Even as the operation in South Waziristan continues, fears have been raised about a ‘second base’ of the militants in Kurram and Orakzai agencies. We have seen this before; during Operation Rah-i-Rast in Malakand division, South Waziristan was pointed out as the ‘centre of gravity’ of militancy. Before that, during the operations in Bajaur and Mohmand, other areas were similarly pointed out.
It is too soon to say, but the army must be aware of the possibility of being dragged into a quagmire, a situation in which it is forced to fan out across Fata and NWFP to deny the militants a ‘base’ but unable to do anything about the militants’ preferred tactic of striking at the soft underbelly of the state inside the country’s cities and towns.
Of course, a counter-insurgency was always going to be a drawn-out, messy affair and these are early days yet, but given the sub-optimal nature of the state it’s not clear if a sequential approach to counter-insurgency can win this war. By sequential I don’t just mean a series of military operations in various parts of the country, but the other crucial element of a successful counter-insurgency: counter-terrorism measures, especially in the cities and towns.
At the moment, the intelligence and law-enforcement agencies seem simply overwhelmed by the wave of violence in Pakistan’s cities and they are playing a desperate game of catch-up. The government of the day will always get the blame for these failures, and to an extent that is correct, but the fact is the issue goes deeper than that: the state itself is not geared towards effective, let alone adequate, counter-terrorism measures.

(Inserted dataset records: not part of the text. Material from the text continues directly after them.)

(* ===== verification/YfsSpec.v ===== *)
(** * The file system a client of yfs sees (yfs_client.cc)

    An abstract file system maps numbers to files, which are bytes, and to
    directories, which are maps from names to numbers.  The operations of
    [yfs_client] on one client are shown to be its operations: directories as
    lines of text in extents, the cache in front of the server and the locks
    are details of the implementation. *)

From stdpp Require Import strings.
From S2P Require Import Prelude Marshall Protocols Streams Extent Yfs.

(** ** The abstract file system *)

Inductive node :=
| File (bytes : list ascii)
| Dir (names : gmap string Z).

Abbreviation afs := (gmap Z node).

(** What the caller of an operation learns. *)
Inductive yfs_result :=
| RStatus (st : Z)
| RInum (st inum : Z)
| RSize (n : Z)
| RBytes (l : list ascii)
| RListing (names : gmap string Z).

(** A file is cut, or extended with null bytes, to the size. *)
Definition resize (bytes : list ascii) (size : Z) : list ascii :=
  take (Z.to_nat size) bytes ++ replicate (Z.to_nat size - length bytes) "000"%char.

Definition afs_step (op : yfs_op) (fs : afs) : yfs_result * afs :=
  match op with
  | OpGetFile i =>
      (match fs !! i with Some (File b) => RSize (Z.of_nat (length b)) | _ => RStatus yfs_status.IOERR end, fs)
  | OpGetDir i =>
      (RStatus match fs !! i with Some _ => yfs_status.OK | None => yfs_status.IOERR end, fs)
  | OpCreate rnd d f name =>
      let inum := new_inum rnd f in
      match fs !! d with
      | Some (Dir m) =>
          match m !! name with
          | Some _ => (RInum yfs_status.EXIST inum, fs)
          | None => (RInum yfs_status.OK inum,
                     <[inum := if f then File [] else Dir ∅]> (<[d := Dir (<[name := inum]> m)]> fs))
          end
      | _ => (RInum yfs_status.NOENT inum, fs)
      end
  | OpLookup d name =>
      (match fs !! d with
       | Some (Dir m) => match m !! name with Some i => RInum yfs_status.EXIST i | None => RInum yfs_status.OK 0 end
       | _ => RInum yfs_status.NOENT 0
       end, fs)
  | OpGetContent i =>
      (match fs !! i with
       | Some (File b) => RBytes b | Some (Dir m) => RListing m | None => RStatus yfs_status.NOENT end, fs)
  | OpRemove i => (RStatus yfs_status.OK, delete i fs)
  | OpSetSize i size =>
      match fs !! i with
      | Some (File b) => (RStatus yfs_status.OK, <[i := File (resize b size)]> fs)
      | _ => (RStatus yfs_status.NOENT, fs)
      end
  | OpRead i size off =>
      (match fs !! i with
       | Some (File b) => RBytes (take (Z.to_nat size) (drop (Z.to_nat off) b))
       | _ => RStatus yfs_status.NOENT end, fs)
  | OpWrite i size off buf =>
      match fs !! i with
      | Some (File b) =>
          (RStatus yfs_status.OK, <[i := File (write_at b (Z.to_nat off) (take (Z.to_nat size) (chars buf)))]> fs)
      | _ => (RStatus yfs_status.NOENT, fs)
      end
  | OpUnlink p name =>
      match fs !! p with
      | Some (Dir m) =>
          match m !! name with
          | Some i => if isfile i then (RStatus yfs_status.OK, <[p := Dir (delete name m)]> (delete i fs))
                      else (RStatus yfs_status.NOENT, fs)
          | None => (RStatus yfs_status.NOENT, fs)
          end
      | _ => (RStatus yfs_status.NOENT, fs)
      end
  end.
Lemma check1_ok bufsize d f inp k σ s :
  own σ s → tester_dir d x → good_name f → O f → σ !! f = Some inp → Z.of_nat (length inp) < bufsize →
  (∀ s', own σ s' → wp k m s') → wp (check1_buf bufsize d f inp k) m s.
Proof.
  intros Ho Hd Hf HO Hσ Hlen Hk. unfold check1_buf. apply wp_sprintf; [done|done|]. intros Ep.
  eapply wp_open_read; [done|done|done|done| | |]; [|intros fd e Hfd; by replace (fd <? 0) with false by lia|].
  { lia. }
  intros fd F s' σ' Eσ H' EF [o HF]. cbv beta iota. rewrite Z.eqb_refl. cbn [negb].
  eapply wp_close; [done|exact H'|done|]. intros e s2 H2. rewrite strncmp_refl. cbn [Z.eqb negb]. apply Hk.
  exists σ'. split; [done|]. by rewrite EF in H2.
Qed.

Lemma append1_ok d f inp k σ s c :
  own σ s → tester_dir d x → good_name f → O f → σ !! f = Some c →
  (∀ s', own (<[f := c ++ inp]> σ) s' → wp k m s') → wp (append1 d f inp k) m s.
Proof.
  intros (σ' & Eσ & Hh) Hd Hf HO Hσ Hk. destruct (proj2 (own_lookup _ _ f Eσ) c Hσ) as [i Hσ'].
  unfold append1. apply wp_sprintf; [done|done|]. intros Ep.
  eapply wp_open; [done|exact Hh|done|done|done|done|]. intros fd e s1 Hfd _ H1. replace (fd <? 0) with false by lia.
  eapply wp_write; [done|exact H1|done|apply lookup_insert_eq|done|]. intros e2 s2 H2. rewrite Z.eqb_refl. cbn [negb].
  eapply wp_close; [done|exact H2|apply lookup_insert_eq|]. intros e3 s3 H3. cbn [Z.eqb negb]. apply Hk.
  exists (<[f := (i, c ++ inp)]> σ'). split; [by rewrite fmap_insert, Eσ|].
  revert H3. change (has_flag (Z.lor O_WRONLY O_APPEND) O_APPEND) with true. cbv iota.
  rewrite overwrite_end, insert_insert_eq. by rewrite delete_insert_id.
Qed.

(** *** Numbered files *)

(** The files after [createn] and [unlinkn]. *)
Fixpoint fill (prefix : bytes) (n i : nat) (σ : gmap bytes bytes) : gmap bytes bytes :=
  match n with 0%nat => σ | S n => fill prefix n (S i) (<[numbered prefix i := le32 (Z.of_nat i)]> σ) end.
Fixpoint clear (prefix : bytes) (n i : nat) (σ : gmap bytes bytes) : gmap bytes bytes :=
  match n with 0%nat => σ | S n => clear prefix n (S i) (delete (numbered prefix i) σ) end.

(** [P] of the names with the numbers from [i] on. *)
Definition numbers (n i : nat) (P : nat → Prop) : Prop := Forall P (seq i n).
#[export] Instance numbers_dec n i P `{!∀ j, Decision (P j)} : Decision (numbers n i P) := _.
Lemma enhanced_run_columns (w : world) :
  NewsTtsAppEnhanced.get_daily_sabah_columns w <> [] ->
  let work := numbered 1 (NewsTtsAppEnhanced.get_daily_sabah_columns w) in
  let records :=
    map (fun ic => Enhanced.produced w (snd ic) (audio_path_of w ic))
      (filter (succeeds w) work) in
  let metadata_file :=
    path_join (py "audio_files")
      (py "metadata_" ++ strftime w (py "%Y%m%d") ++ py ".json") in
  Enhanced.process_daily_columns w
  = (records,
     Listing :: flat_map (column_events w) work
     ++ [if writable w metadata_file
         then Metadata metadata_file records
         else MetadataError metadata_file]).
Proof.
  intros NE work records metadata_file.
  unfold Enhanced.process_daily_columns.
  destruct (NewsTtsAppEnhanced.get_daily_sabah_columns w) as [|c columns]
    eqn:E; [now elim NE|].
  rewrite columns_loop_eq. fold work. unfold bindM, tell, ret.
  cbn [app]. reflexivity.
Qed.

Lemma column_events_metadata (w : world) (work : list (nat * article)) :
  metadata_written (flat_map (column_events w) work) = [].
Proof.
  induction work as [|ic work IH]; [reflexivity|].
  simpl. unfold column_events at 1.
  destruct (succeeds w ic); simpl; exact IH.
Qed.

Lemma metadata_written_app (a b : list event) :
  metadata_written (a ++ b) = metadata_written a ++ metadata_written b.
Proof.
  induction a as [|e a IH]; [reflexivity|].
  destruct e; simpl; rewrite IH; reflexivity.
Qed.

The militants will know that if they can sustain a wave of terrorist violence across the country, pressure will build on the army and the government in the weeks and months ahead for ‘peace talks’ and ‘deals’ that will once again give the militants’ breathing space in their tribal strongholds. But strengthening the intelligence, surveillance and law-enforcement planks to stop, or at least slow down, the wave of violence is not just a matter of throwing more resources at the problem.
More resources are needed, absolutely, but time and time again knowledgeable analysts point to something else: the lack of will in the army to call a spade a spade and to discard its prioritisation approach, wherein it only regards those groups which are directly, repeatedly and ferociously attacking the state as a threat that needs to be tackled immediately.

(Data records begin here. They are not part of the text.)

(** * Bigram counting pipeline of [src/data_processing.py]

    A shallow embedding of the four pure functions of the module
    ([load_and_preprocess_data], [char_to_index], [index_to_char],
    [count_bigrams]) together with the Python and PyTorch primitives they
    call, followed by the properties of the pipeline.

    Conventions of the embedding:
    - a Python [str] is a [string]; a character is a one-character [str],
      as in Python.  Characters range over the code points below 256, on
      which [str.lower] and [str.isspace] are given in full below; the
      extractor is given a second time, in [Text], for text of any code
      points, with the runtime's tables as a parameter;
    - a Python [int] is a [Z]; lengths and positions that are never
      negative are [nat];
    - a Python [dict] is an association list with pairwise distinct keys in
      insertion order (assignment to a present key keeps its position);
    - a [torch.int32] tensor of rank two is a list of rows of [Z], every
      stored value wrapped to 32 bits;
    - a raised exception is the [Raise] case of [result];
    - the file read on line 29-30 is represented by its list of lines. *)

From Stdlib Require Import Ascii String ZArith Lia.
From stdpp Require Import base strings numbers list.

Local Open Scope string_scope.
Local Open Scope Z_scope.
Local Open Scope list_scope.

(** ** Exceptions *)

Inductive exn : Type := IndexError | KeyError | TypeError.

Inductive result (A : Type) : Type :=
  | Ok (a : A)
  | Raise (e : exn).
Arguments Ok {A} a.
Arguments Raise {A} e.

Definition result_bind {A B} (f : A → result B) (m : result A) : result B :=
  match m with
  | Ok a => f a
  | Raise e => Raise e
  end.

#[global] Instance result_ret : MRet result := λ A a, Ok a.
#[global] Instance result_fmap : FMap result := λ A B f m,
  match m with Ok a => Ok (f a) | Raise e => Raise e end.
#[global] Instance result_mbind : MBind result := λ A B f m, result_bind f m.

(** The [for x in xs: s = body(s, x)] loop, stopping at the first exception. *)
Fixpoint for_each {A S} (body : S → A → result S) (xs : list A) (s : S)
  : result S :=
  match xs with
  | [] => Ok s
  | x :: xs' => s' ← body s x; for_each body xs' s'
  end.

(** A list comprehension [[f(x) for x in xs]] whose element may raise. *)
Fixpoint comprehension {A B} (f : A → result B) (xs : list A)
  : result (list B) :=
  match xs with
  | [] => Ok []
  | x :: xs' => y ← f x; ys ← comprehension f xs'; Ok (y :: ys)
  end.

(** ** Python strings *)

Module Str.

(** The one-character string holding [c]. *)
Definition char (c : ascii) : string := String c "".

(** [str.isspace] on one code point below 256: TAB, LF, VT, FF, CR,
    FS, GS, RS, US, SPACE, NEL and NBSP. *)
Definition isspace (c : ascii) : bool :=
  let n := N_of_ascii c in
  ((9 <=? n) && (n <=? 13) || (28 <=? n) && (n <=? 32)
   || (n =? 133) || (n =? 160))%N.

(** [str.lower] on one code point below 256: A-Z and the capital
    letters of the Latin-1 block (all but the multiplication sign at 215)
    move up by 32.  On these strings lowercasing works character by
    character and keeps the length; [Text] below makes neither
    assumption. *)
Definition lower_char (c : ascii) : ascii :=
  let n := N_of_ascii c in
  if ((65 <=? n) && (n <=? 90) || (192 <=? n) && (n <=? 222)
      && negb (n =? 215))%N
  then ascii_of_N (n + 32) else c.

Fixpoint lower (s : string) : string :=
  match s with
  | EmptyString => EmptyString
  | String c s' => String (lower_char c) (lower s')
  end.
(** * Link-discovery crawler: URL normalizer, policy gate, fetcher, frontier

    A shallow embedding of the crawler core of the competitor-analysis
    backend:
      - [Backend/crawler/python_web_crawler_products.py] (module [Products]),
      - [Backend/crawler/ai_crawler.py]                  (module [AiCrawler]),
      - [Backend/crawler/keyword_crawler.py]             (module [KeywordCrawler]),
      - [Backend/notebook/robots_crawler.py]             (module [RobotsCrawler]).

    Python [str] values are modelled as Rocq strings of 8-bit characters.
    The embedding is exact on ASCII text, which is what a URL on the wire
    consists of; what Python does to code points above 127 (Unicode case
    mapping, the NFKC check on the host, UTF-8 decoding of the escapes
    [%80] to [%FF]) is outside the model. *)

From Stdlib Require Import String Ascii List Bool Arith ZArith QArith Qminmax Lia.
From stdpp Require Import base strings gmap list sets.

Local Open Scope string_scope.
Local Open Scope list_scope.
Local Open Scope nat_scope.

(** ** Python string operations used by the crawlers *)

Module PyStr.

Definition code (c : ascii) : nat := nat_of_ascii c.

Definition in_range (lo hi : nat) (c : ascii) : bool :=
  (lo <=? code c) && (code c <=? hi).

Definition is_upper (c : ascii) : bool := in_range 65 90 c.
Definition is_lower (c : ascii) : bool := in_range 97 122 c.
Definition is_alpha (c : ascii) : bool := is_upper c || is_lower c.
Definition is_digit (c : ascii) : bool := in_range 48 57 c.

Definition lower_char (c : ascii) : ascii :=
  if is_upper c then ascii_of_nat (code c + 32) else c.

Fixpoint map_str (f : ascii -> ascii) (s : string) : string :=
  match s with
  | EmptyString => EmptyString
  | String c r => String (f c) (map_str f r)
  end.

(** [s.lower()] *)
Definition lower (s : string) : string := map_str lower_char s.

Fixpoint filter_str (p : ascii -> bool) (s : string) : string :=
  match s with
  | EmptyString => EmptyString
  | String c r => if p c then String c (filter_str p r) else filter_str p r
  end.

Fixpoint all_chars (p : ascii -> bool) (s : string) : bool :=
  match s with
  | EmptyString => true
  | String c r => p c && all_chars p r
  end.

(** [c in s] for a one-character [c] *)
Fixpoint has_char (c : ascii) (s : string) : bool :=
  match s with
  | EmptyString => false
  | String a r => Ascii.eqb a c || has_char c r
  end.

Definition nonempty (s : string) : bool := negb (String.eqb s "").

(** [break p s]: the longest prefix of [s] free of characters satisfying
    [p], and what is left (starting at the first such character). *)
Fixpoint break (p : ascii -> bool) (s : string) : string * string :=
  match s with
  | EmptyString => (EmptyString, EmptyString)
  | String a r =>
      if p a then (EmptyString, s)
      else let '(h, t) := break p r in (String a h, t)
  end.

(** [s.partition(c)]: the text before the first [c], and the text after it
    when there is one ([None] when [c] does not occur). *)
Fixpoint partition (c : ascii) (s : string) : string * option string :=
  match s with
  | EmptyString => (EmptyString, None)
  | String a r =>
      if Ascii.eqb a c then (EmptyString, Some r)
      else let '(h, t) := partition c r in (String a h, t)
  end.

(** [s.rpartition(c)[2]] *)
Fixpoint rpartition_tail (c : ascii) (s : string) : string :=
  match s with
  | EmptyString => EmptyString
  | String a r =>
      if has_char c r then rpartition_tail c r
      else if Ascii.eqb a c then r else s
  end.

(** [s.split(c)] *)
Fixpoint split (c : ascii) (s : string) : list string :=
  match s with
  | EmptyString => [EmptyString]
  | String a r =>
      if Ascii.eqb a c then EmptyString :: split c r
      else match split c r with
           | [] => [String a EmptyString]
           | h :: t => String a h :: t
           end
  end.

(** [sep.join(l)] *)
Definition join (sep : string) (l : list string) : string := String.concat sep l.

(** [s.lstrip(chars)], the character set given as a predicate *)
Fixpoint lstrip (p : ascii -> bool) (s : string) : string :=
  match s with
  | EmptyString => EmptyString
  | String a r => if p a then lstrip p r else s
  end.

(** [s.rstrip(chars)] *)
Fixpoint rstrip (p : ascii -> bool) (s : string) : string :=
  match s with
  | EmptyString => EmptyString
  | String a r =>
      match rstrip p r with
      | EmptyString => if p a then EmptyString else String a EmptyString
      | r' => String a r'
      end
  end.

(** [s.startswith(pre)] *)
Fixpoint startswith (pre s : string) : bool :=
  match pre with
  | EmptyString => true
  | String a pre' =>
      match s with
      | EmptyString => false
      | String b s' => Ascii.eqb a b && startswith pre' s'
      end
  end.

(** [s.endswith(suf)]: some tail of [s] is [suf] *)
Fixpoint endswith (suf s : string) : bool :=
  String.eqb s suf ||
  match s with
  | EmptyString => false
  | String _ r => endswith suf r
  end.

(** [needle in s] *)
Fixpoint contains (needle s : string) : bool :=
  startswith needle s ||
  match s with
  | EmptyString => false
  | String _ r => contains needle r
  end.

Definition mem_str (s : string) (l : list string) : bool :=
  existsb (String.eqb s) l.

Definition is_char (c : ascii) : ascii -> bool := fun a => Ascii.eqb a c.

(** A character that is not a letter *)
Definition not_letter (c : ascii) : bool := negb (is_alpha c).

(** A predicate on characters that lower-casing preserves *)
Definition lower_stable (p : ascii -> bool) : Prop :=
  forall a, p a = true -> p (lower_char a) = true.

(** ['/' * n] *)
Fixpoint slashes (n : nat) : string :=
  match n with
  | 0 => EmptyString
  | S k => String "/" (slashes k)
  end.

(** Some character of [s] is an upper-case letter *)
Definition has_upper (s : string) : bool := negb (all_chars (fun c => negb (is_upper c)) s).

If evidence for this was needed, it came during that same briefing on the eve of Operation Rah-i-Nijat. The Laskhar-i-Taiba, we were told, was being deliberately conflated with Al Qaeda as part of an Indian plan to get the state here to do something about a problem that bothered the Indians the most.
There was an acceptance that south Punjab did pose some problem and the correct approach of using civilian agencies rather than the army to fight it was admitted, but you can’t help but wonder: how genuinely can we be fighting all elements of the toxic brew of militancy in the country today when the army is still trotting out the Indian propaganda line?
And the obvious corollary: how can we expect to win this war if we aren’t fighting all the pieces in the militancy jigsaw? Have a look at the names and domiciles of the militants blamed for the current wave of violence in the country. At least half, if not a majority, of them are Punjabi, not tribal.
The army can grimly march from one tribal agency to another for years, give its troops the best counter-insurgency training possible, get all the equipment it needs, but it will never win this war until it recognises the enemy for what it is: deadly, complex, hydra-headed and capable of growing elsewhere even as parts of it are hacked off.